Assigned task:
Write out the data that follows. Keep every character unchanged.

Stored data:
(** * Mandelbulb 3D engine

    A shallow embedding of [Jtoolbox.py], [mandelclass_v04.py] and the script
    [mandelskeleton_03.py], with the properties of the ray marcher, the two
    distance estimators, the camera set-up, the depth projector and its
    shading.

    Numbers.  A NumPy [float64] is a primitive binary64 float of Rocq: [+],
    [-], [*], [/], [sqrt], [abs] and the comparisons are the IEEE 754
    operations NumPy performs, with NaN, the infinities and the signed zeros.
    A sum of three terms is accumulated from the left, each product and each
    sum rounded on its own; a BLAS that fuses a product with the running sum
    can differ from this in the last bit and in the sign of a zero.  A Python [int] is a [Z].

    Library functions.  [sin], [cos], [arccos], [arctan], [log] and [power] of
    NumPy are not part of the repository: they are the fields of a record
    [MathLib] that every definition and theorem takes as a parameter.  The
    worked examples run on [RefLib.lib], a table of the values the C library
    returns at the arguments they reach.

    Arrays.  An [N x 3] array is a list of rows [vec3], an [N x 1] array a list
    of floats; elementwise operations are [map] and [zipWith].

    Effects.  A method takes the object and returns the object it leaves
    behind, or the exception raised; what [visualize] prints is a list of
    lines, and what it reads from the clock is an argument.  The calls of
    [render] to matplotlib are a list of actions: they are recorded, and
    return, except [imsave] on an image without entries. *)

From Stdlib Require Import String ZArith List Bool Lia Floats.
Import ListNotations.
Local Open Scope float_scope.
(** * incidencies-module: the incident-report backend of [src/main.py]

    A shallow embedding of [main.py] and the properties of its submission
    pipeline, report store and listing view.

    Layout:
    - [Py], [OsPath], [Base64], [Uuid]: the Python library functions the
      program calls, modelled from their documented behaviour;
    - the data model ([Incidencia], [IncidenciaCreate], ...), the process
      state [World] and the unit-of-work [Session];
    - the endpoints, in the order of the source;
    - the properties.

    Conventions.  A Python [str] is a [string] whose characters are code
    points below 256.  A call that may raise returns [res A]; a call that
    also touches the process state has type [World -> res A * World], and
    the state it returns on [Err] is the state the exception leaves
    behind. *)

From Stdlib Require Import ZArith NArith Ascii String List Lia DecimalString.
From Stdlib Require Import SpecFloat.
From Stdlib.Strings Require Import Byte.
From stdpp Require Import base option gmap strings list.

Local Open Scope string_scope.
Local Open Scope list_scope.

(** ** Exceptions and results *)

(** The exceptions that can travel through [main.py], by cause.  The
    message of an exception is not modelled: [str(e)] is kept as the
    exception itself ([StrOf]). *)
Inductive pyexn : Type :=
| UnpackError          (* ValueError: not enough values to unpack (expected 2, got 1) *)
| IndexError           (* IndexError: list index out of range *)
| NonAsciiError        (* ValueError: string argument should contain only ASCII characters *)
| Base64LengthError    (* binascii.Error: number of data characters cannot be 1 more than a multiple of 4 *)
| Base64PaddingError   (* binascii.Error: Incorrect padding *)
| FloatError (s : string)   (* ValueError: could not convert string to float *)
| AttributeError       (* 'NoneType' object has no attribute ... *)
| ValidationError (field : string)  (* pydantic: a response field of the wrong type *)
| IntegrityError (column : string)  (* sqlalchemy.exc.IntegrityError *)
| OverflowError        (* Python int too large to convert to SQLite INTEGER *)
| ValueError (prefix : string) (cause : pyexn)   (* ValueError(f"{prefix}{str(cause)}") *)
| HTTPException (status_code : nat) (detail : http_detail)
with http_detail : Type :=
| Text (s : string)
| StrOf (e : pyexn).

Inductive res (A : Type) : Type :=
| Ok (a : A)
| Err (e : pyexn).
Arguments Ok {A} a.
Arguments Err {A} e.

Definition res_bind {A B} (r : res A) (k : A -> res B) : res B :=
  match r with
  | Ok a => k a
  | Err e => Err e
  end.

Definition is_ok {A} (r : res A) : bool :=
  match r with Ok _ => true | Err _ => false end.

(** ** Python builtins *)
Module Py.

Task answer:
(** * Mandelbulb 3D engine

    A shallow embedding of [Jtoolbox.py], [mandelclass_v04.py] and the script
    [mandelskeleton_03.py], with the properties of the ray marcher, the two
    distance estimators, the camera set-up, the depth projector and its
    shading.

    Numbers.  A NumPy [float64] is a primitive binary64 float of Rocq: [+],
    [-], [*], [/], [sqrt], [abs] and the comparisons are the IEEE 754
    operations NumPy performs, with NaN, the infinities and the signed zeros.
    A sum of three terms is accumulated from the left, each product and each
    sum rounded on its own; a BLAS that fuses a product with the running sum
    can differ from this in the last bit and in the sign of a zero.  A Python [int] is a [Z].

    Library functions.  [sin], [cos], [arccos], [arctan], [log] and [power] of
    NumPy are not part of the repository: they are the fields of a record
    [MathLib] that every definition and theorem takes as a parameter.  The
    worked examples run on [RefLib.lib], a table of the values the C library
    returns at the arguments they reach.

    Arrays.  An [N x 3] array is a list of rows [vec3], an [N x 1] array a list
    of floats; elementwise operations are [map] and [zipWith].

    Effects.  A method takes the object and returns the object it leaves
    behind, or the exception raised; what [visualize] prints is a list of
    lines, and what it reads from the clock is an argument.  The calls of
    [render] to matplotlib are a list of actions: they are recorded, and
    return, except [imsave] on an image without entries. *)

From Stdlib Require Import String ZArith List Bool Lia Floats.
Import ListNotations.
Local Open Scope float_scope.
(** * incidencies-module: the incident-report backend of [src/main.py]

    A shallow embedding of [main.py] and the properties of its submission
    pipeline, report store and listing view.

    Layout:
    - [Py], [OsPath], [Base64], [Uuid]: the Python library functions the
      program calls, modelled from their documented behaviour;
    - the data model ([Incidencia], [IncidenciaCreate], ...), the process
      state [World] and the unit-of-work [Session];
    - the endpoints, in the order of the source;
    - the properties.

    Conventions.  A Python [str] is a [string] whose characters are code
    points below 256.  A call that may raise returns [res A]; a call that
    also touches the process state has type [World -> res A * World], and
    the state it returns on [Err] is the state the exception leaves
    behind. *)

From Stdlib Require Import ZArith NArith Ascii String List Lia DecimalString.
From Stdlib Require Import SpecFloat.
From Stdlib.Strings Require Import Byte.
From stdpp Require Import base option gmap strings list.

Local Open Scope string_scope.
Local Open Scope list_scope.

(** ** Exceptions and results *)

(** The exceptions that can travel through [main.py], by cause.  The
    message of an exception is not modelled: [str(e)] is kept as the
    exception itself ([StrOf]). *)
Inductive pyexn : Type :=
| UnpackError          (* ValueError: not enough values to unpack (expected 2, got 1) *)
| IndexError           (* IndexError: list index out of range *)
| NonAsciiError        (* ValueError: string argument should contain only ASCII characters *)
| Base64LengthError    (* binascii.Error: number of data characters cannot be 1 more than a multiple of 4 *)
| Base64PaddingError   (* binascii.Error: Incorrect padding *)
| FloatError (s : string)   (* ValueError: could not convert string to float *)
| AttributeError       (* 'NoneType' object has no attribute ... *)
| ValidationError (field : string)  (* pydantic: a response field of the wrong type *)
| IntegrityError (column : string)  (* sqlalchemy.exc.IntegrityError *)
| OverflowError        (* Python int too large to convert to SQLite INTEGER *)
| ValueError (prefix : string) (cause : pyexn)   (* ValueError(f"{prefix}{str(cause)}") *)
| HTTPException (status_code : nat) (detail : http_detail)
with http_detail : Type :=
| Text (s : string)
| StrOf (e : pyexn).

Inductive res (A : Type) : Type :=
| Ok (a : A)
| Err (e : pyexn).
Arguments Ok {A} a.
Arguments Err {A} e.

Definition res_bind {A B} (r : res A) (k : A -> res B) : res B :=
  match r with
  | Ok a => k a
  | Err e => Err e
  end.

Definition is_ok {A} (r : res A) : bool :=
  match r with Ok _ => true | Err _ => false end.

(** ** Python builtins *)
Module Py.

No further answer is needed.